Though the Campus chaplaincy and Church was quite some distance away, a long trudge up hill and down, the Sunday services were a real drawcard. Bible study classes, mostly student led, were held in the tutorial rooms at the Arts Faculty, but also sometimes at the chaplaincy. Father Lak also made it a point to drop in occasionally at the weekly prayer meeting in Ramanathan Hall where I was housed. Looking back perhaps the most momentous step that occurred under his ‘regime’ was the initiation of mixed carol services with Tamil and Sinhala hymns among the usual English ones. This was in step with the socio-political transformations of that decade and our time. It was rendered all the more meaningful by the sheer beauty of hymnal expression, the arrangement of space and the religiosity of so many of the student regulars. Not all the bouquets were due to Father Lak in these works of ‘art, for the Christian student body had so many talented hands and minds, but he certainly drew the best out of people.
To me, then, Father Lak was both mentor and friend. Mark Cooray and I went to him when we decided to organize a going-away party and the chaplaincy below the church was readily loaned to us for the big event. And when as a temporary assistant lecturer, I was advised by Labby (WJF Labrooy to the world) to apply for a Rhodes Scholarship, Father Lak was among those I named as a Referee (together with Labby, Leslie Handunge and one of my old schoolteachers, Miss Anghie). And when I was fortunate enough to secure the scholarship, it was to Father Lak that I went for advice on which hall to select. “Merton,” he said, a while giving me the name of Dr. Lucas, a Fellow there whom he knew well, in case my choice was approved. And so it was toMertonCollegeI went, a place of residence and collegial interaction, not least in the fields of rugger, cricket and soccer, that served me so well.
* * * * * Later in the mid-1960s when I returned with my wife Shona to teach in the Department of History at Peradeniya “Bishop Lak”, as he had become after his consecration in 1962, used to drop by occasionally at our annexe in Siebel Place. This was Bishop Lak in his very best parish mode, a friend always. Though both of us were no longer practicing Christians, he never took an evangelistic line so that our chats were often about Sri Lankan affairs or about common friends, gossip one can say but the very best of amiable and concerned Sri Lankan gossip.
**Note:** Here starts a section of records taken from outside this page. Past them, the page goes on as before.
(* ===== verification/SetupProps.v ===== *)
(** * Properties of the set-up command

    What is there is kept: only the configuration files of the agents that are detected
    are rewritten or created, by the merges of [SetupMerge], and running the command again
    changes no file. *)

From stdpp Require Import base tactics list sets gmap strings.
From Stdlib Require Import ZArith Lia Ascii.
From S2P Require Import Prelude RustStr Utf8 BTree Json ConfigLoad CliServe CliPolicy DashEvent.
From S2P Require Import Setup SetupMerge.

(** ** Files that are written *)

Definition config_files (home : string) : list string :=
  [claude_settings home; codex_hooks home; opencode_config home].

Definition opencode_plugin (home : string) : string :=
  path_join_text (parent_dir (opencode_config home)) "kavach-hook.mjs".

Definition adapters_dir (home : string) : string := path_join_text (kavach_data_dir home) "adapters".
Definition default_policy (home : string) : string := path_join_text (kavach_data_dir home) "policy.toml".

Definition script_files (home : string) : list string :=
  [path_join_text (adapters_dir home) "kavach-adapter-common.psm1";
   path_join_text (adapters_dir home) "kavach-claude-hook.ps1";
   path_join_text (adapters_dir home) "kavach-codex-hook.ps1"].

Definition staged_files (home : string) : list string :=
  script_files home ++ [default_policy home; opencode_plugin home].

(** From one state to the next, a file outside [rewritten] is unchanged, unless it is new
    and one of [created]. *)
Definition careful (rewritten created : list string) (s s' : SetupState) : Prop :=
  forall p, p ∉ rewritten -> is_Some (ss_files s !! p) \/ p ∉ created -> ss_files s' !! p = ss_files s !! p.

Section Careful.
Context (C S : list string).

Lemma careful_refl s : careful C S s s.
Proof. done. Qed.

Lemma careful_trans s1 s2 s3 : careful C S s1 s2 -> careful C S s2 s3 -> careful C S s1 s3.
Proof.
  intros H12 H23 p Hp Hor. rewrite <- (H12 p Hp Hor). apply H23; [done|].
  destruct Hor; [left; by rewrite H12; [|done|left]|by right].
Qed.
I was one of the Peradeniya mob involved in organizing the Ceylon Studies Seminar (CSS) series from 1969 onwards. These involved stirring discussions on Sri Lankan affairs on the basis of written academic papers. By 1972 several of us were alive to the sharpening of Sri Lankan Tamil sentiments and their profound sense of grievance – that is, the deterioration of ethnic political relations. Among the factors that were so central importance to SL Tamil fervour at that time was (a) the gerrymandering of University entrance results to the prestigious science areas through a process of standardization on top of a district quota system[i] and (b) the new republican constitution of 1972.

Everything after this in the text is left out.